American classical scholar

Monica Cyrino is a professor of classics at the University of New Mexico. She is an expert in Classical reception studies, described as a "leading academic" in the field. Her work focuses particularly on modern film and TV, and she has also served as a historical consultant for multiple modern productions.

==Early life and education==
Cyrino attended Marina High School where she was a cheerleader and among 117 students at Orange County high schools advancing in Merit Scholar Contest. She was a first prize winner in the feature category in a high school journalism event.

Cyrino received her BA from University of California, Berkeley in Classical Languages in 1984, and studied for an MA, MPhil and PhD in Classical Philology at Yale University between 1986 and 1992. Until 1990 she taught as a Teaching Assistant at Yale, before moving to the University of New Mexico, first as a Visiting assistant professor, and from 1993 as assistant professor in classics. In 2007 she was promoted to Professor of Classics, and since 2018 has held a Chair of Languages, Cultures, and Literature at the University of New Mexico.

== Career ==
Cyrino was awarded an Society for Classical Studies 'Excellence in Teaching' award in 1998–9, and a Hood Fellowship in 2018. She was also awarded an ovatio by the Classical Association for the Middle West and South in 2008. Between 2013 and 2014 she served as the President for the Classical Association for the Middle West and South.

Cyrino's research is focused in two main areas: eros in Ancient Greece, and classical reception on the modern screen and pop culture.
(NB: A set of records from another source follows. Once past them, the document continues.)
(** * tab-audit: the cleanup rule engine of [src/background/index.ts]

    A shallow embedding of the background script: the domain matcher, the
    activity tracker, the duplicate detector and [applyCleanupRules], with
    the module-level state ([tabActivityMap], [warningActive]) threaded
    explicitly and the calls to the browser recorded as a trace of requests.

    Conventions of the embedding.
    - A JavaScript [number] that holds a tab id, a count, a millisecond
      timestamp or the idle timeout in minutes is an integer of [Z];
      optional fields are [option]. The setting [maxTabs], which need
      not be an integer (the restore handler of the options page stores
      the number an imported file holds) and which decides how many tabs
      the engine closes, is a JavaScript number in full ([JS.number]: a
      double, with the rounding of [-] and the comparisons of IEEE 754).
    - [x || 0] and the truthiness tests [if (x)] are written out
      ([orZero], [truthyNum], [truthyStr]): [undefined], [0] and the empty
      string are falsy.
    - A [Set<number>] is the list of its members in insertion order (what
      [Array.from] returns), a [Map<string, Tab[]>] an association list in
      insertion order (what [forEach] walks), and [tabActivityMap] a
      [gmap Z Z].
    - [new URL(url).hostname] is a browser builtin: the engine is
      parametrised by it.

    Beside the engine the development covers the listeners of the
    background script, [saveSettings] of [src/shared/settings.ts] with the
    commands that write the settings ([handleCommand], the popup's
    [handleToggle]) and [formatTime] of [src/shared/utils.ts]. Of the
    stored settings the six keys the background script reads are kept. *)

From Stdlib Require Import ZArith Bool Lia Ascii.
From stdpp Require Import base option list sorting gmap strings pretty.

Local Open Scope Z_scope.

(** ** JavaScript primitives used by the script *)

Module JS.

(** [x || 0] on an optional number. *)
Definition orZero (x : option Z) : Z :=
  match x with
  | Some n => n
  | None => 0
  end.

(** Truthiness of an optional number: [undefined] and [0] are falsy. *)
Definition truthyNum (x : option Z) : bool :=
  match x with
  | Some n => negb (n =? 0)
  | None => false
  end.

(** Truthiness of a string: only the empty string is falsy. *)
Definition truthyString (s : string) : bool :=
  match s with
  | EmptyString => false
  | String _ _ => true
  end.

(** Truthiness of an optional string. *)
Definition truthyStr (x : option string) : bool :=
  match x with
  | Some s => truthyString s
  | None => false
  end.

(** [s.endsWith(suffix)]: the last [suffix.length] code units of [s] are
    compared with [suffix]. *)
Definition endsWith (s suffix : string) : bool :=
  let n := String.length s in
  let k := String.length suffix in
  (k <=? n)%nat && String.eqb (String.substring (n - k) k s) suffix.
(** * The language-model registry of [src/lib/ai/models.ts]

    A shallow embedding of the module's catalog ([allModels]), its metadata
    store ([modelMetadata]), the resolver ([getModel], [fallbackModel]) and
    the refresh coordinator ([refreshModels]), followed by the properties
    the specification states about them.

    Conventions of the embedding.
    - A JavaScript object used as a dictionary is a [gmap] over its own
      string keys; property names inherited from [Object.prototype] are
      outside the model.
    - A [LanguageModel] is an opaque object; its identity is the allocation
      number [lm_id], drawn from the counter [nextObjectId] of the state.
    - A function that can throw returns a [result]; asynchronous code is a
      transition system whose steps are the synchronous stretches between
      two [await]s. *)

From Stdlib Require Import ZArith String Ascii.
From stdpp Require Import gmap strings list fin_maps sorting.

Open Scope string_scope.

(** ** Strings: [startsWith] and the key separator *)

(** [key.startsWith(p)] is [String.prefix p key]. *)
Definition startsWith (key p : string) : bool := String.prefix p key.

(** A string without the character [:]. *)
Fixpoint colonFree (s : string) : bool :=
  match s with
  | EmptyString => true
  | String c s' => negb (Ascii.eqb c ":"%char) && colonFree s'
  end.

(** ** Data model *)

(** The opaque handle the provider SDKs return. *)
Record LanguageModel := {
  lm_id : nat;
  lm_provider : string;
  lm_modelId : string;
}.

(** [type ProviderFactory = (model: string) => LanguageModel]; the extra
    argument is the identity the new object gets. *)
Abbreviation ProviderFactory := (string → nat → LanguageModel).

Record RegisterOptions := {
  opt_displayName : option string;
  opt_apiName : option string;
  opt_isToolCallUnsupported : option bool;
  opt_isImageInputUnsupported : option bool;
  opt_model : option LanguageModel;
}.

Record ModelRegistration := {
  name : string;
  displayName : option string;
  apiName : option string;
  isToolCallUnsupported : option bool;
  isImageInputUnsupported : option bool;
}.

(** The value type of [modelMetadata]. *)
Record Metadata := {
  meta_displayName : option string;
  meta_isToolCallUnsupported : bool;
  meta_isImageInputUnsupported : bool;
}.

Record ChatModel := { provider : string; model : string }.

(** The module-level variables of the catalog. *)
Record Registry := {
  allModels : gmap string (gmap string LanguageModel);
  modelMetadata : gmap string Metadata;
  modelInstanceLookup : gmap nat string;
  providerHasExplicitKey : gmap string bool;
  nextObjectId : nat;
}.

Inductive result (A : Type) : Type :=
| Ok (a : A)
| Throw (msg : string).
Arguments Ok {A} a.
Arguments Throw {A} msg.

(** ** The fixed tables *)

Definition sdk (p : string) : ProviderFactory :=
  λ m id, {| lm_id := id; lm_provider := p; lm_modelId := m |}.

Definition providerFactories : gmap string ProviderFactory :=
  list_to_map
    [ ("openai", sdk "openai"); ("google", sdk "google");
      ("anthropic", sdk "anthropic"); ("xai", sdk "xai");
      ("ollama", sdk "ollama"); ("groq", sdk "groq");
      ("openRouter", sdk "openRouter") ].

Definition imageInputSupportedProviders : gset string :=
  list_to_set ["google"; "xai"; "openai"; "anthropic"].

Definition modelKey (provider name : string) : string :=
  provider ++ "::" ++ name.

Definition fallbackToolUnsupportedKeys : gset string :=
  list_to_set
    [ modelKey "openai" "o4-mini";
      modelKey "ollama" "gemma3:1b";
      modelKey "ollama" "gemma3:4b";
      modelKey "ollama" "gemma3:12b";
      modelKey "openRouter" "openai/gpt-oss-20b:free";
      modelKey "openRouter" "qwen/qwen3-8b:free";
      modelKey "openRouter" "qwen/qwen3-14b:free";
      modelKey "openRouter" "deepseek/deepseek-r1-0528:free";
      modelKey "openRouter" "google/gemini-2.0-flash-exp:free" ].

(** The same deny-list as (provider, model) pairs. *)
Definition toolUnsupportedPairs : list (string * string) :=
  [ ("openai", "o4-mini");
    ("ollama", "gemma3:1b");
    ("ollama", "gemma3:4b");
    ("ollama", "gemma3:12b");
    ("openRouter", "openai/gpt-oss-20b:free");
    ("openRouter", "qwen/qwen3-8b:free");
    ("openRouter", "qwen/qwen3-14b:free");
    ("openRouter", "deepseek/deepseek-r1-0528:free");
    ("openRouter", "google/gemini-2.0-flash-exp:free") ].

(** [!!key && key !== "****"] *)
Definition hasValidKey (key : option string) : bool :=
  match key with
  | None => false
  | Some k => negb (String.eqb k EmptyString) && negb (String.eqb k "****")
  end.

(** [a || b] on an optional string: the empty string is falsy. *)
Definition orString (a : option string) (b : string) : string :=
  match a with
  | Some s => if String.eqb s EmptyString then b else s
  | None => b
  end.

(** ** Catalog operations *)

Section Catalog.

(** The factory table the operations consult; the module's own table is
    [providerFactories]. *)
Variable factories : gmap string ProviderFactory.

Definition resolveInstance (provider name : string) (options : RegisterOptions)
    (reg : Registry) : option LanguageModel :=
  match opt_model options with
  | Some m => Some m
  | None =>
    match factories !! provider with
    | Some factory => Some (factory (orString (opt_apiName options) name) (nextObjectId reg))
    | None => None
    end
  end.

(** Whether resolving the instance called a factory, i.e. built an object. *)
Definition allocates (provider : string) (options : RegisterOptions) : bool :=
  match opt_model options, factories !! provider with
  | None, Some _ => true
  | _, _ => false
  end.

Definition metadataOf (provider name : string) (options : RegisterOptions) : Metadata :=
  let key := modelKey provider name in
  {| meta_displayName := opt_displayName options;
     meta_isToolCallUnsupported :=
       default (bool_decide (key ∈ fallbackToolUnsupportedKeys))
               (opt_isToolCallUnsupported options);
     meta_isImageInputUnsupported :=
       default (negb (bool_decide (provider ∈ imageInputSupportedProviders)))
               (opt_isImageInputUnsupported options) |}.

Definition registerModel (provider name : string) (options : RegisterOptions)
    (reg : Registry) : Registry :=
  match resolveInstance provider name options reg with
  | None => reg
  | Some modelInstance =>
    let bucket := default ∅ (allModels reg !! provider) in
    let key := modelKey provider name in
    {| allModels := <[provider := <[name := modelInstance]> bucket]> (allModels reg);
       modelMetadata := <[key := metadataOf provider name options]> (modelMetadata reg);
       modelInstanceLookup := <[lm_id modelInstance := key]> (modelInstanceLookup reg);
       providerHasExplicitKey := providerHasExplicitKey reg;
       nextObjectId :=
         if allocates provider options then S (nextObjectId reg) else nextObjectId reg |}
  end.

Definition clearProvider (provider : string) (reg : Registry) : Registry :=
  let keys :=
    filter (λ key, startsWith key (provider ++ "::") = true)
           (map_to_list (modelMetadata reg)).*1 in
  {| allModels := delete provider (allModels reg);
     modelMetadata := foldl (λ m key, delete key m) (modelMetadata reg) keys;
     modelInstanceLookup := modelInstanceLookup reg;
     providerHasExplicitKey := providerHasExplicitKey reg;
     nextObjectId := nextObjectId reg |}.

(** A factory call allocates a new object. *)
Definition allocateObject (reg : Registry) : Registry :=
  {| allModels := allModels reg;
     modelMetadata := modelMetadata reg;
     modelInstanceLookup := modelInstanceLookup reg;
     providerHasExplicitKey := providerHasExplicitKey reg;
     nextObjectId := S (nextObjectId reg) |}.

(** [{ model: m }] as register options. *)
Definition withModel (m : LanguageModel) : RegisterOptions :=
  {| opt_displayName := None; opt_apiName := None;
     opt_isToolCallUnsupported := None; opt_isImageInputUnsupported := None;
     opt_model := Some m |}.

(** [allModels[provider]?.[name]] *)
Definition lookupModel (reg : Registry) (provider name : string) : option LanguageModel :=
  allModels reg !! provider ≫= λ providerModels, providerModels !! name.

(** ** Resolver *)

Definition fallbackProvider : string := "openai".
Definition fallbackModelName : string := "gpt-4.1".

Definition fallbackModel (reg : Registry) : result LanguageModel * Registry :=
  match lookupModel reg fallbackProvider fallbackModelName with
  | Some m => (Ok m, reg)
  | None =>
    match factories !! fallbackProvider with
    | Some factory =>
      let created := factory fallbackModelName (nextObjectId reg) in
      (Ok created,
       registerModel fallbackProvider fallbackModelName (withModel created)
                     (allocateObject reg))
    | None => (Throw "Fallback model is not available", reg)
    end
  end.

Definition getModel (ref : option ChatModel) (reg : Registry)
    : result LanguageModel * Registry :=
  match ref with
  | None => fallbackModel reg
  | Some m =>
    match lookupModel reg (provider m) (model m) with
    | Some selected => (Ok selected, reg)
    | None =>
      match factories !! provider m with
      | Some factory =>
        let fallback := factory (model m) (nextObjectId reg) in
        (Ok fallback,
         registerModel (provider m) (model m) (withModel fallback) (allocateObject reg))
      | None => fallbackModel reg
      end
    end
  end.


(** ** Seed loader *)

Definition seed (n : string) : ModelRegistration :=
  {| name := n; displayName := None; apiName := None;
     isToolCallUnsupported := None; isImageInputUnsupported := None |}.

Definition seedAs (n d : string) : ModelRegistration :=
  {| name := n; displayName := Some d; apiName := None;
     isToolCallUnsupported := None; isImageInputUnsupported := None |}.

Definition seedImage (n d : string) : ModelRegistration :=
  {| name := n; displayName := Some d; apiName := None;
     isToolCallUnsupported := None; isImageInputUnsupported := Some false |}.
(** X5. One request changes the tracker at most once, and only in the
    direction asked for: [start] is called only for a start action, [stop]
    only for a stop action, never both; the connection list and the clock
    are never touched. *)
Theorem camera_control_mutates_at_most_once :
  forall (w : @World T) (action : string),
    let w' := snd (camera_control action w) in
    active_connections w' = active_connections w
    /\ ticks w' = ticks w
    /\ exists evs,
        appended w w' evs
        /\ (List.length (filter is_mutating evs) <= 1)%nat
        /\ (lower action = "start" \/ ~ In (TrackerCall m_start) evs)
        /\ (lower action = "stop" \/ ~ In (TrackerCall m_stop) evs).
Proof.
  clear ws_accept ws_send_text clock imencode.
  intros w action.
  assert (Hfilter : forall evs,
             existsb is_mutating evs = false -> filter is_mutating evs = []).
  { intros evs Hm. apply filter_none. intros e Hin.
    destruct (is_mutating e) eqn:Em; [|reflexivity].
    assert (existsb is_mutating evs = true)
      by (apply existsb_exists; now exists e).
    congruence. }
  assert (Hquiet : forall evs,
             existsb is_mutating evs = false ->
             (List.length (filter is_mutating evs) <= 1)%nat
             /\ (lower action = "start" \/ ~ In (TrackerCall m_start) evs)
             /\ (lower action = "stop" \/ ~ In (TrackerCall m_stop) evs)).
  { intros evs Hm.
    assert (Hnone : forall e, In e evs -> is_mutating e = false).
    { intros e Hin. destruct (is_mutating e) eqn:Em; [|reflexivity].
      assert (existsb is_mutating evs = true)
        by (apply existsb_exists; now exists e).
      congruence. }
    rewrite (filter_none _ _ Hnone). cbn. split; [lia|].
    split; right; intros Hin; apply Hnone in Hin; discriminate. }
  assert (Hone : forall m tail,
             (m = m_start /\ lower action = "start"
              \/ m = m_stop /\ lower action = "stop") ->
             existsb is_mutating tail = false ->
             let evs := ([TrackerCall m_is_camera_running; TrackerCall m]
                           ++ tail)%list in
             (List.length (filter is_mutating evs) <= 1)%nat
             /\ (lower action = "start" \/ ~ In (TrackerCall m_start) evs)
             /\ (lower action = "stop" \/ ~ In (TrackerCall m_stop) evs)).
  { intros m tail Hm Ht. destruct (Hquiet tail Ht) as (Hl & Hs & Hp).
    pose proof (Hfilter tail Ht) as Hf.
    destruct Hm as [(-> & Ha)|(-> & Ha)]; cbn; rewrite Hf; cbn;
      (split; [lia|]).
    - split; [now left|]. destruct Hp as [Hp|Hp]; [now left|right].
      intros [F|[F|F]]; try discriminate. contradiction.
    - split; [|now left]. destruct Hs as [Hs|Hs]; [now left|right].
      intros [F|[F|F]]; try discriminate. contradiction. }
  destruct (camera_control_cases w action)
    as [[_ R]|[(t & evs & st0 & Ht & R & Hm & _)
              |[(t & evs & m & b & t' & Ht & Hm & Hb & ->)
               |(t & _ & _ & _ & R)]]];
    cbv zeta in *.
  - rewrite R. cbn. split; [reflexivity|]. split; [reflexivity|].
    exists []. split; [unfold appended; now rewrite app_nil_r|].
    now apply Hquiet.
  - rewrite R. cbn. split; [reflexivity|]. split; [reflexivity|].
    exists evs. split; [reflexivity|]. now apply Hquiet.
  - assert (Hm' : m = m_start /\ lower action = "start"
                  \/ m = m_stop /\ lower action = "stop") by tauto.
    destruct Hb as [(_ & st0 & R & _)|(_ & e & R & _)]; rewrite R; cbn;
      (split; [reflexivity|]); (split; [reflexivity|]).
    + eexists. split; [reflexivity|].
      now apply (Hone m [TrackerCall m_get_today_detection_count] Hm').
    + eexists. split; [reflexivity|].
      pose proof (Hone m [] Hm' eq_refl) as Hx. cbv zeta in Hx.
      now rewrite app_nil_r in Hx.
  - rewrite R. cbn. split; [reflexivity|]. split; [reflexivity|].
    exists []. split; [unfold appended; now rewrite app_nil_r|].
    now apply Hquiet.
Qed.

(** ** Connection manager *)

Lemma disconnect_run (ws : WebSocket) (w : @World T) :
  disconnect ws w
  = (Ok tt, mkWorld (tracker w) (without ws (active_connections w))
                    (trace w) (ticks w)).
Proof.
  clear ws_accept ws_send_text clock imencode.
  unfold disconnect, without, bind, get_connections, set_connections, ret.
  destruct w as [tr conns tc k]. cbn. unfold list_contains.
  destruct (existsb (Nat.eqb ws) conns); reflexivity.
Qed.

Lemma list_contains_iff (x : WebSocket) (l : list WebSocket) :
  list_contains x l = true <-> In x l.
Proof.
  clear ws_accept ws_send_text clock imencode.
  unfold list_contains. rewrite existsb_exists. split.
  - intros (y & Hy & E). apply Nat.eqb_eq in E. now subst.
  - intros Hx. exists x. split; [assumption|apply Nat.eqb_refl].
Qed.

Lemma without_absent (ws : WebSocket) (l : list WebSocket) :
  ~ In ws l -> without ws l = l.
Proof.
  clear ws_accept ws_send_text clock imencode.
  intros Hn. unfold without.
  destruct (list_contains ws l) eqn:E; [|reflexivity].
  apply list_contains_iff in E. contradiction.
Qed.

Lemma list_remove_absent (ws : WebSocket) (l : list WebSocket) :
  ~ In ws l -> list_remove ws l = l.
Proof.
  clear ws_accept ws_send_text clock imencode.
  induction l as [|x rest IH]; intros Hn; [reflexivity|]. cbn.
  destruct (Nat.eqb ws x) eqn:E.
  - apply Nat.eqb_eq in E. subst. exfalso. apply Hn. now left.
  - f_equal. apply IH. intros F. apply Hn. now right.
Qed.

Lemma list_remove_count (ws c : WebSocket) (l : list WebSocket) :
  count_occ Nat.eq_dec (list_remove ws l) c
  = if Nat.eqb c ws then Nat.pred (count_occ Nat.eq_dec l ws)
    else count_occ Nat.eq_dec l c.
Proof.
  clear ws_accept ws_send_text clock imencode.
  induction l as [|x rest IH]; cbn.
  - now destruct (Nat.eqb c ws).
  - destruct (Nat.eqb ws x) eqn:E.
    + apply Nat.eqb_eq in E. subst x.
      destruct (Nat.eq_dec ws ws) as [_|F]; [|contradiction]. cbn.
      destruct (Nat.eqb c ws) eqn:Ec.
      * apply Nat.eqb_eq in Ec. now subst.
      * apply Nat.eqb_neq in Ec.
        destruct (Nat.eq_dec ws c) as [F|_]; [congruence|reflexivity].
    + apply Nat.eqb_neq in E. cbn. rewrite IH.
      destruct (Nat.eq_dec x ws) as [F|_]; [congruence|].
      destruct (Nat.eqb c ws) eqn:Ec.
      * apply Nat.eqb_eq in Ec. subst c.
        destruct (Nat.eq_dec x ws) as [F|_]; [congruence|reflexivity].
      * reflexivity.
Qed.

Lemma list_remove_subset (ws c : WebSocket) (l : list WebSocket) :
  In c (list_remove ws l) -> In c l.
Proof.
  clear ws_accept ws_send_text clock imencode.
  induction l as [|x rest IH]; cbn; [tauto|].
  destruct (Nat.eqb ws x); cbn; [tauto|]. intros [->|Hin]; [now left|].
  right. now apply IH.
Qed.

Lemma list_remove_NoDup (ws : WebSocket) (l : list WebSocket) :
  NoDup l -> NoDup (list_remove ws l) /\ ~ In ws (list_remove ws l).
Proof.
  clear ws_accept ws_send_text clock imencode.
  induction l as [|x rest IH]; intros Hnd; cbn.
  - split; [constructor|tauto].
  - inversion Hnd as [|? ? Hx Hrest]; subst.
    destruct (Nat.eqb ws x) eqn:E.
    + apply Nat.eqb_eq in E. subst x. now split.
    + apply Nat.eqb_neq in E. destruct (IH Hrest) as [IH1 IH2]. split.
      * constructor; [|assumption]. intros F. apply Hx.
        now apply (list_remove_subset ws).
      * intros [F|F]; [congruence|contradiction].
Qed.
(** * VR controller emulator: pose estimator, stream framer and relay

    A shallow embedding of [src/utils/physics.ts] (the [PhysicsEngine]
    class) and of [src/termux/server.js] (the stdout framer and the
    WebSocket broadcast), with the properties of the design document
    stated and proved about them.  The message handler and the status
    log of [src/App.tsx], the frame callback of
    [src/components/Visualizer.tsx] and the address discovery of the
    server are embedded too, with properties read off the code.

    Conventions.
    - The estimator is embedded three times.  [Physics] reads a
      JavaScript [number] as a real number of [R] and computes exactly:
      it says which quantities the code computes, and a sample is three
      numbers.  [Rounded] computes on [R] with one rounding after every
      operation, the rounding being a parameter: it carries the
      statements about tolerances.  [Binary64] computes on the binary64
      numbers of the host, with their infinities and NaN, on samples of
      any length: it carries what goes wrong out of range.
      [Math.sqrt] is [sqrt], [Math.abs] is [Rabs], [x ** 2] is [x ^ 2].
    - The object [this.state] that the methods mutate in place is passed
      in and returned.
    - A JavaScript string is the list of its UTF-16 code units. *)

From Stdlib Require Import Reals Lra Lia Bool NArith ZArith Ascii String List.
From Stdlib Require PrimFloat.
Import ListNotations.

(* ================================================================== *)
(** * The pose estimator ([src/utils/physics.ts]) *)
(* ================================================================== *)

Module Physics.

Local Open Scope R_scope.

(** ** Data model (the interfaces of the types module) *)

Record Vector3 : Type := mkVector3 { x : R; y : R; z : R }.

Record Quaternion : Type := mkQuaternion { qx : R; qy : R; qz : R; qw : R }.

Record ControllerState : Type := mkState {
  position : Vector3;
  rotation : Quaternion;
  velocity : Vector3;
  lastUpdate : R
}.

(** The arrays [accel] and [gyro] are read at indices 0, 1 and 2 only; a
    sample is the triple of those three entries. *)
Definition sample : Type := (R * R * R)%type.

(** ** Constants for tuning *)

Definition ALPHA : R := 0.98.
Definition FRICTION : R := 0.95.
Definition VELOCITY_THRESHOLD : R := 0.05.
Definition GRAVITY : R := 9.81.
Definition SCALE_FACTOR : R := 0.5.

(** ** Comparisons and truthiness *)

Definition Rltb (a b : R) : bool := if Rlt_dec a b then true else false.
Definition Rleb (a b : R) : bool := if Rle_dec a b then true else false.
Definition Rgtb (a b : R) : bool := Rltb b a.
Definition Reqb (a b : R) : bool := if Req_dec_T a b then true else false.

(** [a || b] on numbers: [a] unless it is falsy, and the only falsy real
    is 0. *)
Definition or_else (a b : R) : R := if Reqb a 0 then b else a.

(** ** construct, reset, getState *)

Definition identityRotation : Quaternion := mkQuaternion 0 0 0 1.
Definition origin : Vector3 := mkVector3 0 0 0.

Definition construct : ControllerState :=
  {| position := origin;
     rotation := identityRotation;
     velocity := origin;
     lastUpdate := 0 |}.

(** [reset()] replaces the state object; [now] is the value read from
    [performance.now()]. *)
Definition reset (st : ControllerState) (now : R) : ControllerState :=
  {| position := mkVector3 0 0 0;
     rotation := mkQuaternion 0 0 0 1;
     velocity := mkVector3 0 0 0;
     lastUpdate := now |}.

Definition getState (st : ControllerState) : ControllerState := st.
She has been described as 'an authority on the reception of ancient Rome in film studies', and her work on film has been described as "advancing the field of Classical Reception Studies". Cyrino has published on modern TV series such as HBO's Rome on both seasons, BBC's Troy: Fall of a City and Starz' Spartacus. She has also been described as a "leading academic" and "leading name in cinematic reception studies."
Her work on film and TV has also meant that she has been involved in the media industries, as Cyrino has served as the historical consultant on TV series such as Better Call Saul (2015) and The Messengers (2015).

Cyrino has also received many awards for contributions to her field through teaching such as:

- American Philological Association's Excellence in Teaching Classics Award (1998-1999)
- UNM Alumni Association Faculty Teaching Award (2002)
- UNM Presidential Teaching Fellowship Award (2000-2002)
- UNM College of Arts & Sciences Gunter Starkey Teaching Award (1998-1999)
- UNM Outstanding Teacher of the Year Award (1994-1995)
Cyrino will deliver the 2025 Sir Ronald Syme Memorial Lecture at The Classics Programme of Te Herenga Waka (Victoria University of Wellington).

==Bibliography==
- Screening Love and War in Troy: Fall of a City. Co-edited with Antony Augoustakis (Bloomsbury 2022).
- STARZ Spartacus: Reimagining an Icon on Screen. Co-edited with Antony Augoustakis (Edinburgh 2017).
- Rome, Season Two: Trial and Triumph ed. Monica S. Cyrino (Edinburgh 2015).
- Screening Love and Sex in the Ancient World ed. Monica S. Cyrino (Palgrave Macmillan 2013).
- Aphrodite (Routledge 2010).
- Rome, Season One: History Makes Television ed. Monica S. Cyrino (Blackwell 2008).